A book I will recommend to you is Michael Allin's "Zarafa", the story of how a young female giraffe travelled from the Sudan to delighted reception in Paris as the beautiful African stranger that she was. (Michael Allin also wrote the screenplay for Bruce Lee's "Enter the Dragon", amazingly enough.)
One gripping theme is the character of Napoleon's brilliant and foolhardy expedition against British interests in India via Egypt (where he proposed to conquer his way to Delhi, take the British Empire's jewel, and thereby defeat his foes without having to contest their sea power). Military history, surely, but also (and quite by accident) the first tentacle of European Enlightenment to set its foot on the backwards Orient.
In one direction, we all know well the story of bold explorers, rationalist ideas from the century of humanism, and American Revolution.
In another direction, we know well the opening shot of European upheavals signaled by the overthrow of the Bourbon kings in France and the ensuing waves that constructed Occidental political modernity over the course of the 19th century.
In a third direction we are familiar, post hoc, with post-colonialist ideas. These days we call Americans imperialists for pushing their politics (and self-interest) on everybody, and that's more or less the problem with all colonialism.
But I, for one, have not much thought about the unfolding of colonialism as an event intertwined with the very flourishing of intellectual movements in Europe itself. To be sure, this is one of the world's great hypocrisies seen in retrospect: as the French were declaring the "Rights of Man" and British having Glorious Revolutions, their troops and navies were enslaving millions of people and not at all to their betterment. India can thank Britain for the railroads, but that's really about it and not worth the cost.
So what did the lumieres think of themselves, as they went off and plundered worlds far off?
De Las Casas, for example, was arguing for a while already that native peoples had souls (since the 16th century). And contemporary arguments to that effect resulted in the abolition of slavery in the First French Republic for example.
What is interesting, however, is to think of Napoleon and his army of 30,000 men accompanied by the 250 greatest savants of the time -- experts in engineering, anthropology, biology, philosophy, languages, and so on. He took an army of scientists with him, to study and give counsel as he conducted his long campaign. He, himself, held the chair of mathematics on their counsel (awarded to him by their vote, and so honored by it that he never missed a meeting). Napoleon said, surveying the Mocattam quarries of the Pyramids, "I found myself a conqueror in Europe like Alexander; it had been more to my liking to march in the footsteps of Newton." While there, the little genius also converted to Islam (for political reasons) and wore a turban.

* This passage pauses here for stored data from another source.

Lemma consoleread_loop_eq me hart i p target (k : nat) : ∀ dst s t,
  masked me hart s → c_proc hart = Some i → ps_proc (kc_p s) !! i = Some p →
  tty_rep (kc_cons s) t → um_wf (kc_mem s) → 0 <= dst → accessible (kc_mem s) dst (Z.of_nat k) →
  Z.of_nat k <= target < 2 ^ 31 →
  let '(d, r, blocked) := tty_read k (bool_decide (Z.of_nat k < target)) (t_done t) in
  ∃ con u, tty_rep con (Tty r (t_line t)) ∧ stored (kc_mem s) dst d u
    ∧ consoleread_loop k me target dst (Z.of_nat k) s
      = read_end me target dst (Z.of_nat k) (length d) blocked (bool_decide (p_killed p ≠ 0))
          (Kcon (kc_p s) con (kc_uart s) u).
Proof.
  induction k as [|k IH]; intros dst s t Hm Hi Hp Hk Hw Hd Ha Ht.
  { cbn [tty_read]. exists (kc_cons s), (kc_mem s). split_and!; [by destruct t | by apply stored_nil |].
    by destruct s. }
  cbn [consoleread_loop]. unfold bind at 1. cbn [gets]. destruct (t_done t) as [|c l] eqn:Ed.
  { cbn [tty_read]. rewrite decide_True by (by apply (tty_done_empty _ _ Hk)).
    exists (kc_cons s), (kc_mem s). split_and!; [rewrite <- Ed; by destruct t | by apply stored_nil |].
    unfold bind at 1, pop at 1, zoom. rewrite (curproc_masked me hart i) by done.
    unfold bind at 1. cbn [gets kc_p].
    rewrite (proc_at_eq _ _ _ Hp). unfold read_end. rewrite Z.add_0_r, Z.sub_0_r.
    clear IH. destruct (decide (p_killed p ≠ 0)); by case_bool_decide. }
  rewrite decide_False by (by rewrite (tty_done_empty _ _ Hk), Ed).
  destruct (rep_read _ _ Hk c l Ed) as [-> Hk1]. unfold bind at 1, conop at 1, zoom. cbn [modify].
  cbn [tty_read]. destruct (decide (c = key_D)) as [->|HcD].
  { eexists _, (kc_mem s). split_and!; [| by apply stored_nil |].
    2: { unfold read_end. rewrite Z.sub_0_r. unfold bind at 1. rewrite u32_small by lia.
      instantiate (1 := if bool_decide (Z.of_nat (Datatypes.S k) < target) then kc_cons s
        else set_r (u32 (c_r (kc_cons s) + 1)) (kc_cons s)).
      clear IH. destruct (decide (Z.of_nat (Datatypes.S k) < target)); case_bool_decide; [| done | done | done].
      unfold conop, zoom. cbn [modify]. cbn [kc_cons]. by rewrite (unread _ _ Hk). }
    clear IH. case_bool_decide; [| done]. cbn. rewrite <- Ed. destruct t. apply Hk. }
  unfold bind at 1. cbn [gets kc_mem].
  destruct (um_copyout_ok (kc_mem s) dst [c]) as (u1 & Eu & Hw1 & Hb1); [done | done | |].
  { intros [|j] Hj; [| cbn in Hj; lia]. apply Ha. lia. }
  rewrite Eu. unfold bind at 1. cbn [modify]. rewrite (decide_False (P := 0 = -1)) by done.
  assert (Hst : stored (kc_mem s) dst [c] u1) by done.
  destruct (decide (c = key_nl)) as [->|Hnl].
  { eexists _, u1. split_and!; [apply Hk1 | done |]. unfold read_end. cbn [length].
    by replace (Z.of_nat (Datatypes.S k) - Z.of_nat 1) with (Z.of_nat (Datatypes.S k) - 1) by lia. }
  assert (Hd1 : u64 (dst + 1) = dst + 1).
  { destruct (Ha 0 ltac:(lia)) as [x Hx]. apply um_byte_range in Hx; [| done]. apply Z.mod_small. lia. }
  rewrite Hd1. replace (Z.of_nat (Datatypes.S k) - 1) with (Z.of_nat k) by lia.
  pose (s1 := Kcon (kc_p s) (set_r (u32 (c_r (kc_cons s) + 1)) (kc_cons s)) (kc_uart s) u1).
  specialize (IH (dst + 1) s1 (Tty l (t_line t)) Hm Hi Hp Hk1 Hw1 ltac:(lia)).
  rewrite bool_decide_true in IH by lia. cbn [t_done t_line] in IH.
  destruct (tty_read k true l) as [[d r] blocked]. destruct IH as (con & u & Hrep & Hs & E).
  - intros j Hj. cbn [kc_mem s1]. rewrite Hb1. case_decide; [cbn in *; lia |].
    replace (dst + 1 + j) with (dst + (1 + j)) by lia. apply Ha. lia.
  - lia.
  - exists con, u. split_and!; [done | by eapply stored_cons |]. cbn [length]. rewrite <- read_end_step.
    replace (Z.of_nat (Datatypes.S k) - 1) with (Z.of_nat k) by lia. apply E.
Qed.

(** A read from the console delivers up to one line: the bytes before
    the first newline (and it), end-of-file mark or the end of the request,
    taken off the queue and stored at [dst]; an end-of-file mark after some
    bytes stays for the next read.  When the queue runs out before that, the
    process sleeps on the console with the lock released, or returns -1 when
    it was killed. *)
Lemma consoleread_line me i p b e dst (n : nat) s t d r blocked :
  ready me (Cpu (Some i) 0 b e) s → ps_proc (kc_p s) !! i = Some p → tty_rep (kc_cons s) t →
  um_wf (kc_mem s) → 0 <= dst → accessible (kc_mem s) dst (Z.of_nat n) → Z.of_nat n < 2 ^ 31 →
  tty_read n false (t_done t) = (d, r, blocked) →
  ∃ s', tty_rep (kc_cons s') (Tty r (t_line t)) ∧ stored (kc_mem s) dst d (kc_mem s')
    ∧ lock_of cons_lock (kc_p s') = initlock ∧ kc_uart s' = kc_uart s
    ∧ if blocked && bool_decide (p_killed p = 0)
      then (let! x := consoleread me dst (Z.of_nat n) in pop (scheduler_return me i);; ret x) s
             = Ret (inr (dst + Z.of_nat (length d), Z.of_nat n - Z.of_nat (length d), e)) s'
           ∧ ps_proc (kc_p s') = <[i := set_state SLEEPING (set_chan (Some cons_r_chan) p)]> (ps_proc (kc_p s))
      else consoleread me dst (Z.of_nat n) s
             = Ret (inl (if blocked then -1 else Z.of_nat (length d))) s'
           ∧ ready me (Cpu (Some i) 0 e e) s' ∧ ps_proc (kc_p s') = ps_proc (kc_p s).
Proof.
  intros Hrd Hp Hk Hw Hd Ha Hn Hr. pose proof (rd_hart _ _ _ Hrd) as Hh. pose proof (lookup_lt_Some _ _ _ Hh) as Hlt.
  pose (s1 := Kcon (put_lock cons_lock (held me) (put_hart me (pushed (Cpu (Some i) 0 b e)) (kc_p s)))
    (kc_cons s) (kc_uart s) (kc_mem s)).
  assert (Hm : masked me (Cpu (Some i) 1 e false) s1) by (split_and!; [by apply list_lookup_insert_eq | done..]).
  pose proof (consoleread_loop_eq me _ i p (Z.of_nat n) n dst s1 t Hm eq_refl Hp Hk Hw Hd Ha ltac:(lia)) as Hloop.
  rewrite bool_decide_false, Hr in Hloop by lia. destruct Hloop as (con & u & Hrep & Hs & E).
  assert (Erun : consoleread me dst (Z.of_nat n) s
    = read_end me (Z.of_nat n) dst (Z.of_nat n) (length d) blocked (bool_decide (p_killed p ≠ 0))
        (Kcon (kc_p s1) con (kc_uart s) u)).
  { unfold consoleread, bind, pop, zoom.
    rewrite (lock_addr me 3 _ (kc_p s) Hh (rd_cons _ _ _ Hrd) : lock me cons_lock _ = _).
    fold cons_lock s1. rewrite Nat2Z.id, u32_small by lia. apply E. }
  assert (Hul : unlock me cons_lock (kc_p s1)
    = Ret tt (put_lock cons_lock initlock (put_hart me (Cpu (Some i) 0 e e) (kc_p s1)))).
  { apply (unlock_addr me 3 (Some i) 1 e); [by apply list_lookup_insert_eq | cbn; by rewrite lookup_insert_eq | done]. }
  assert (Hunlocked : ready me (Cpu (Some i) 0 e e) (Kcon (put_lock cons_lock initlock
    (put_hart me (Cpu (Some i) 0 e e) (kc_p s1))) con (kc_uart s) u)).
  { split; try apply Hrd.
    - cbn. rewrite list_insert_insert_eq. by apply list_lookup_insert_eq.
    - cbn. by rewrite lookup_insert_eq.
    - cbn. rewrite !lookup_insert_ne by done. apply (rd_uart _ _ _ Hrd). }
  destruct (blocked && bool_decide (p_killed p = 0)) eqn:Eb.
  - apply andb_true_iff in Eb as [-> Ek%bool_decide_eq_true].
    assert (Hsl : (let! x := sleep me cons_r_chan cons_lock in scheduler_return me i;; ret x) (kc_p s1)
      = Ret e (put_lock cons_lock initlock (put_hart me (Cpu None 0 e e)
          (put_proc i (set_state SLEEPING (set_chan (Some cons_r_chan) p)) (kc_p s1))))).
    { apply (sleep_section me i p e cons_r_chan 3); [by apply list_lookup_insert_eq | done | | cbn; by rewrite lookup_insert_eq].
      exact (Forall_lookup_1 _ _ _ _ (rd_procs _ _ _ Hrd) Hp). }
    exists (Kcon (put_lock cons_lock initlock (put_hart me (Cpu None 0 e e)
      (put_proc i (set_state SLEEPING (set_chan (Some cons_r_chan) p)) (kc_p s1)))) con (kc_uart s) u).
    split_and!; [apply Hrep | apply Hs | cbn; by rewrite lookup_insert_eq | done | | done].
    { unfold bind at 1. rewrite Erun. unfold read_end. rewrite bool_decide_false by (intros Hx; by apply Hx).
      unfold bind, pop, zoom in Hsl |- *. cbn [kc_p].
      destruct (sleep me cons_r_chan cons_lock (kc_p s1)) as [x q| | |]; [| discriminate Hsl..].
      cbn [kc_p kc_cons kc_uart kc_mem ret].
      destruct (scheduler_return me i q) as [[] q'| | |]; [| discriminate Hsl..].
      cbn [ret] in Hsl. injection Hsl as -> ->. reflexivity. }
  - eexists (Kcon _ con (kc_uart s) u).
    split_and!; [apply Hrep | apply Hs | apply (rd_cons _ _ _ Hunlocked) | done | | apply Hunlocked | done].
    { rewrite Erun. unfold read_end. destruct blocked; cbn in Eb.
      - apply bool_decide_eq_false in Eb. rewrite bool_decide_true by done.
        unfold bind, pop, zoom. cbn [kc_p]. by rewrite Hul.
      - unfold bind, pop, zoom. cbn [kc_p]. rewrite Hul. cbn [ret kc_p kc_cons kc_uart kc_mem].
        do 2 f_equal. rewrite s32_small; [lia |].
        replace (Z.of_nat n - (Z.of_nat n - Z.of_nat (length d))) with (Z.of_nat (length d)) by lia.
        pose proof (tty_read_length _ _ _ _ _ _ Hr). lia. }
Qed.

(** Keys arriving one by one. *)
Fixpoint type_keys (me : nat) (keys : list Z) : M st unit :=
  match keys with
  | [] => ret tt
  | c :: keys => consoleintr me c;; type_keys me keys
  end.
Definition tty_keys (keys : list Z) (t : tty) : tty := foldl (λ t c, tty_key c t) t keys.

Lemma tty_echo_length c t k : tty_rep k t → (length (tty_echo c t) ≤ 384)%nat.
Proof.
  intros Hk%tty_rep_size. unfold tty_size, input_buf in Hk. unfold tty_echo. repeat case_decide; cbn; try lia.
  assert (∀ n, length (concat (replicate n erase)) = (3 * n)%nat) as ->; [| lia].
  induction n as [|n IH]; [done |]. cbn [replicate concat]. rewrite length_app, IH. cbn. lia.
Qed.

Lemma type_keys_spec me keys : ∀ hart s t,
  ready me hart s → Forall is_byte keys → (384 * length keys ≤ nready (kc_uart s))%nat → tty_rep (kc_cons s) t →
  ∃ hart' s', type_keys me keys s = Ret tt s' ∧ same_hart hart hart' ∧ ready me hart' s'
    ∧ tty_rep (kc_cons s') (tty_keys keys t) ∧ kc_mem s' = kc_mem s
    ∧ (∀ i p, ps_proc (kc_p s) !! i = Some p → p_state p ≠ SLEEPING → ps_proc (kc_p s') !! i = Some p).
Proof.
  induction keys as [|c keys IH]; intros hart s t Hrd Hkeys Hn Hk.
  { exists hart, s. split_and!; [done | apply same_hart_refl, Hrd | done..]. }
  apply Forall_cons in Hkeys as [Hc Hkeys]. cbn [length] in Hn.
  destruct (consoleintr_key me hart c s t) as (s1 & E1 & Hrd1 & Hk1 & Hs1 & Hp1 & Hm1 & _); [done | lia | done | done |].
  pose proof (sd_ready _ _ _ Hs1). pose proof (tty_echo_length c t _ Hk).
  destruct (IH (settle hart) s1 (tty_key c t)) as (h2 & s2 & E2 & Hh2 & Hrd2 & Hk2 & Hm2 & Hp2); [done | done | lia | done |].
  exists h2, s2. split_and!; [| | done | done | congruence |].
  - cbn [type_keys]. unfold bind. by rewrite E1.
  - eapply same_hart_trans; [| done]. apply same_hart_settle, Hrd.
  - intros i p Hp Hst. apply Hp2; [| done]. rewrite Hp1. unfold key_procs. case_decide; [| done].
    rewrite list_lookup_fmap, Hp. cbn. f_equal. unfold wake. by rewrite decide_False by tauto.
Qed.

When the British fleet swooped in and destroyed the French fleet of 400 ships, left waiting for his return, Napoleon was trapped with his army on the wrong side of the Mediterranean. To attend to instability back home, Napoleon ran the British blockade with a few of his closest military and scientific advisors, essentially abandoning his army behind him.
The remaining army of scientists set to work inventing Egyptology. The greatest men of science of the age, all assembled in the exceedingly foreign and strange land of the pharaohs did it all -- collected animals and insects, recorded movements of the Nile, surveyed the feasibility of a canal to the Indian Ocean, investigated the tombs and pyramids, and so on.
Though the army was eventually defeated by the Ottomans and the British, the scientific contingent was not.
Egyptology, the blooming science that followed, was the bold new domain of the day. On their modernizing missions, they were studying the ancient and bizarre lands they encountered with the curiosity they had applied to planets and chemicals.
The adventuring general of the French Republic with his scientists and counselors, exporting the values and methods of Enlightenment-- it is really a charming image of Napoleon.